## EXERCISE INSTRUCTIONS:
In the listing below, find the line containing "Definition alive (s" and the line containing "- split; [by right; right|done].". Repeat exactly those two lines and every line between them, nothing more.

## INFORMATION:
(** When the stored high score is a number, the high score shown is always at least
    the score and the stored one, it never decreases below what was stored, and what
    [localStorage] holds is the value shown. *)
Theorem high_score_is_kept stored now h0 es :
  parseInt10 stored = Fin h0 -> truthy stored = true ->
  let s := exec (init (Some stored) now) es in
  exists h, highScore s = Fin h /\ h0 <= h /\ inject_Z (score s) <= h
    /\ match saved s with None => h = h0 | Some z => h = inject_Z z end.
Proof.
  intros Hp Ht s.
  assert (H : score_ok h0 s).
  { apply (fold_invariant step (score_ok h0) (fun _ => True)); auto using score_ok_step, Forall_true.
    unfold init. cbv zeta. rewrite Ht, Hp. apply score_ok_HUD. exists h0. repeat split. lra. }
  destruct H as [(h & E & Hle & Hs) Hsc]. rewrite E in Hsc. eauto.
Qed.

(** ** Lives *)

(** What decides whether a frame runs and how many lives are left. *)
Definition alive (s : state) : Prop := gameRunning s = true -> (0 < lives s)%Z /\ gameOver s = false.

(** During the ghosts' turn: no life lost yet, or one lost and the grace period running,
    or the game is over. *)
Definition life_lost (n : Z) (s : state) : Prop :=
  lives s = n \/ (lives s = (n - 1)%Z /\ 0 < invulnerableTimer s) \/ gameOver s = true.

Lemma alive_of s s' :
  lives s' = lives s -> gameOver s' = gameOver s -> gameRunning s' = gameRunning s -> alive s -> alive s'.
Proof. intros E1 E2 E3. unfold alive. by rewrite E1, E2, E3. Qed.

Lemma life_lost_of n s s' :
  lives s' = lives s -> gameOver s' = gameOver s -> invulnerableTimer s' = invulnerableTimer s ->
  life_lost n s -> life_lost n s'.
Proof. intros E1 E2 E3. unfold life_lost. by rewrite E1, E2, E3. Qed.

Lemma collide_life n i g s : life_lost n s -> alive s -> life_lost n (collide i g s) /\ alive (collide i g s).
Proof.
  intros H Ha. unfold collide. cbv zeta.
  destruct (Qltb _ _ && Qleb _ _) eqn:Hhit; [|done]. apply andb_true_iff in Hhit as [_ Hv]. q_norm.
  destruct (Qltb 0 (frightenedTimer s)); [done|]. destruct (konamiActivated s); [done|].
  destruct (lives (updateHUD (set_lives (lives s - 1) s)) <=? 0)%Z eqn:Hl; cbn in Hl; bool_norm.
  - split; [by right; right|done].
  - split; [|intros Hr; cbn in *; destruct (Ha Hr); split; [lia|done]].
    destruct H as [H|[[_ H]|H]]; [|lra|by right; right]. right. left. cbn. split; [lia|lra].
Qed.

## EXERCISE RESPONSE:
Definition alive (s : state) : Prop := gameRunning s = true -> (0 < lives s)%Z /\ gameOver s = false.

(** During the ghosts' turn: no life lost yet, or one lost and the grace period running,
    or the game is over. *)
Definition life_lost (n : Z) (s : state) : Prop :=
  lives s = n \/ (lives s = (n - 1)%Z /\ 0 < invulnerableTimer s) \/ gameOver s = true.

Lemma alive_of s s' :
  lives s' = lives s -> gameOver s' = gameOver s -> gameRunning s' = gameRunning s -> alive s -> alive s'.
Proof. intros E1 E2 E3. unfold alive. by rewrite E1, E2, E3. Qed.

Lemma life_lost_of n s s' :
  lives s' = lives s -> gameOver s' = gameOver s -> invulnerableTimer s' = invulnerableTimer s ->
  life_lost n s -> life_lost n s'.
Proof. intros E1 E2 E3. unfold life_lost. by rewrite E1, E2, E3. Qed.

Lemma collide_life n i g s : life_lost n s -> alive s -> life_lost n (collide i g s) /\ alive (collide i g s).
Proof.
  intros H Ha. unfold collide. cbv zeta.
  destruct (Qltb _ _ && Qleb _ _) eqn:Hhit; [|done]. apply andb_true_iff in Hhit as [_ Hv]. q_norm.
  destruct (Qltb 0 (frightenedTimer s)); [done|]. destruct (konamiActivated s); [done|].
  destruct (lives (updateHUD (set_lives (lives s - 1) s)) <=? 0)%Z eqn:Hl; cbn in Hl; bool_norm.
  - split; [by right; right|done].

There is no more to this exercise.